• Juvenile idiopathic arthritis;
  • Exercise testing;
  • Exercise training;
  • Pilot study;
  • Submaximal oxygen consumption



To 1) assess the safety and feasibility of laboratory-based exercise testing in juvenile idiopathic arthritis (JIA), 2) test the safety and feasibility of a 3-month exercise program in JIA, 3) assess pain during exercise in JIA, 4) compare ratings of perceived effort (RPE) with heart rate (HR) achieved, and 5) estimate the training effect on metabolic efficiency of gait as measured by submaximal exercise testing.
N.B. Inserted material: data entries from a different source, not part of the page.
(** X9: when [join base a] is a regular file, an entry [a/b] below it makes
    the run stop there with [NotADirectoryError]: once the entries before
    it were processed, the world is the one they left. *)
Theorem entry_below_file_fails base pre a b post w w1 :
  base_ok base = true →
  relative_ok a = true →
  relative_ok b = true →
  isfile_in w (join base a) = true →
  for_each pre (create base) w = (inr (), w1) →
  scaffold base (pre ++ (a +:+ "/" +:+ b) :: post) w
  = (inl (OSError ENOTDIR), w1).
Proof.
  intros (Hg & Habs & Hbase)%base_ok_path. revert Hg Habs Hbase.
  generalize (base_abs base) (base_segs base).
  intros abs bsegs Hg Habs -> Ha Hb Hfile Hpre.
  rewrite scaffold_unfold, for_each_app, Hpre, for_each_cons, create_unfold.
  apply for_each_create_extends in Hpre.
  apply (isfile_in_extends _ _ _ Hpre) in Hfile.
  destruct (join_path_of _ _ Hg Habs a Ha) as (Hna & Hga & Hja).
  destruct (join_path_of _ _ Hg Habs _ (relative_ok_sep _ _ Ha Hb))
    as (Hn & Hgab & Hj).
  rewrite Hj. rewrite Hja in Hfile. rewrite segments_app_sep in *.
  apply isfile_in_good in Hfile; [|by apply app_nonnil_r|done].
  rewrite app_assoc in *.
  erewrite makedirs_under_file; [done| |done..].
  pose proof (segments_nonnil b). done.
Qed.

Lemma entry_below_file_fails_witness :
  scaffold sample_base
    (["core/error"] ++ ("features" +:+ "/" +:+ "user/domain") :: ["core"])
    home_conflict
  = (inl (OSError ENOTDIR),
     (for_each ["core/error"] (create sample_base) home_conflict).2).
Proof.
  apply (entry_below_file_fails sample_base ["core/error"] "features"
           "user/domain" ["core"] home_conflict).
  - reflexivity.
  - reflexivity.
  - reflexivity.
  - vm_compute. reflexivity.
  - apply run_ok_eta. vm_compute. reflexivity.
Defined.

(** X5: when a run on well-formed inputs raises, the work of the entries
    before the failing one is all there and stays: those entries had a
    clear way, the failing [makedirs] started from the initial tree with
    their ways added, the final tree contains that tree, and the console
    holds their [Created:] lines. *)
Theorem failing_run_keeps_earlier_work base dirs w x w' :
  base_ok base = true →
  forallb relative_ok dirs = true →
  scaffold base dirs w = (inl x, w') →
  ∃ pre e post,
    dirs = pre ++ e :: post ∧
    Forall (way_clear w base) pre ∧
    makedirs (join base e) true
      (World (cwd w) (fs w ∪ added (ways w base pre))
         (stdout w +:+ created_lines base pre)) = (inl x, w') ∧
    fs w ∪ added (ways w base pre) ⊆ fs w' ∧
    stdout w' = stdout w +:+ created_lines base pre.
Proof.
  intros Hb Hd
    (pre & e & post & w1 & -> & Hpre & Hfail & Hout)%scaffold_raise_inv.
  pose proof Hb as (Hg & Habs & Hbase)%base_ok_path.
  apply forallb_relative_ok, Forall_app in Hd as [Hdpre _].
  exists pre, e, post.
  assert (Forall (way_clear w base) pre) as Hway.
  { unfold way_clear. rewrite Hbase in Hpre.
    by eapply for_each_create_ok_clear. }
  assert (w1 = World (cwd w) (fs w ∪ added (ways w base pre))
                 (stdout w +:+ created_lines base pre)) as Hw1.
  { rewrite Hbase in Hpre at 1.
    rewrite for_each_create_clear in Hpre by done.
    rewrite <-Hbase in Hpre. by injection Hpre as <-. }
  pose proof (quiet_makedirs _ _ _ _ _ Hfail) as [[_ Hsub] _].
  rewrite Hw1 in Hfail, Hsub. by split_and!.
Qed.

Lemma failing_run_keeps_earlier_work_witness :
  ∃ pre e post,
    sample_dirs = pre ++ e :: post ∧
    Forall (way_clear home_conflict sample_base) pre ∧
    makedirs (join sample_base e) true
      (World (cwd home_conflict)
         (fs home_conflict ∪ added (ways home_conflict sample_base pre))
         (stdout home_conflict +:+ created_lines sample_base pre))
    = (inl (OSError ENOTDIR),
       (scaffold sample_base sample_dirs home_conflict).2) ∧
    fs home_conflict ∪ added (ways home_conflict sample_base pre)
      ⊆ fs (scaffold sample_base sample_dirs home_conflict).2 ∧
    stdout (scaffold sample_base sample_dirs home_conflict).2
    = stdout home_conflict +:+ created_lines sample_base pre.
Proof.
  apply (failing_run_keeps_earlier_work sample_base sample_dirs
           home_conflict).
  - reflexivity.
  - reflexivity.
  - apply run_fail_eta. vm_compute. reflexivity.
Defined.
Nine children with JIA were enrolled in a 12-week circuit training program involving pool, stationary bicycle, treadmill, and Fitball. They underwent formal exercise testing before and after the program, underwent a full joint assessment, were administered the Childhood Health Assessment Questionnaire and Juvenile Arthritis Functional Status Index, and were assessed for overall quality of life and health-related quality of life. A visual analog scale was used to assess pain during testing and training, and the Borg scale was used to measure RPE.


Children with JIA were able to participate in exercise testing without any significant problems. Children with severe hip disease dropped out of the exercise program due to pain during the exercise sessions and worsened arthritis symptoms. Target HR was achieved and correlated with RPE in the bicycle and treadmill sessions. Submaximal exercise testing showed an improvement with a small to moderate effect size.


This study suggests that it is safe, feasible, and acceptable for children with arthritis, in the absence of severe hip involvement, to participate in formal exercise testing and structured fitness programs.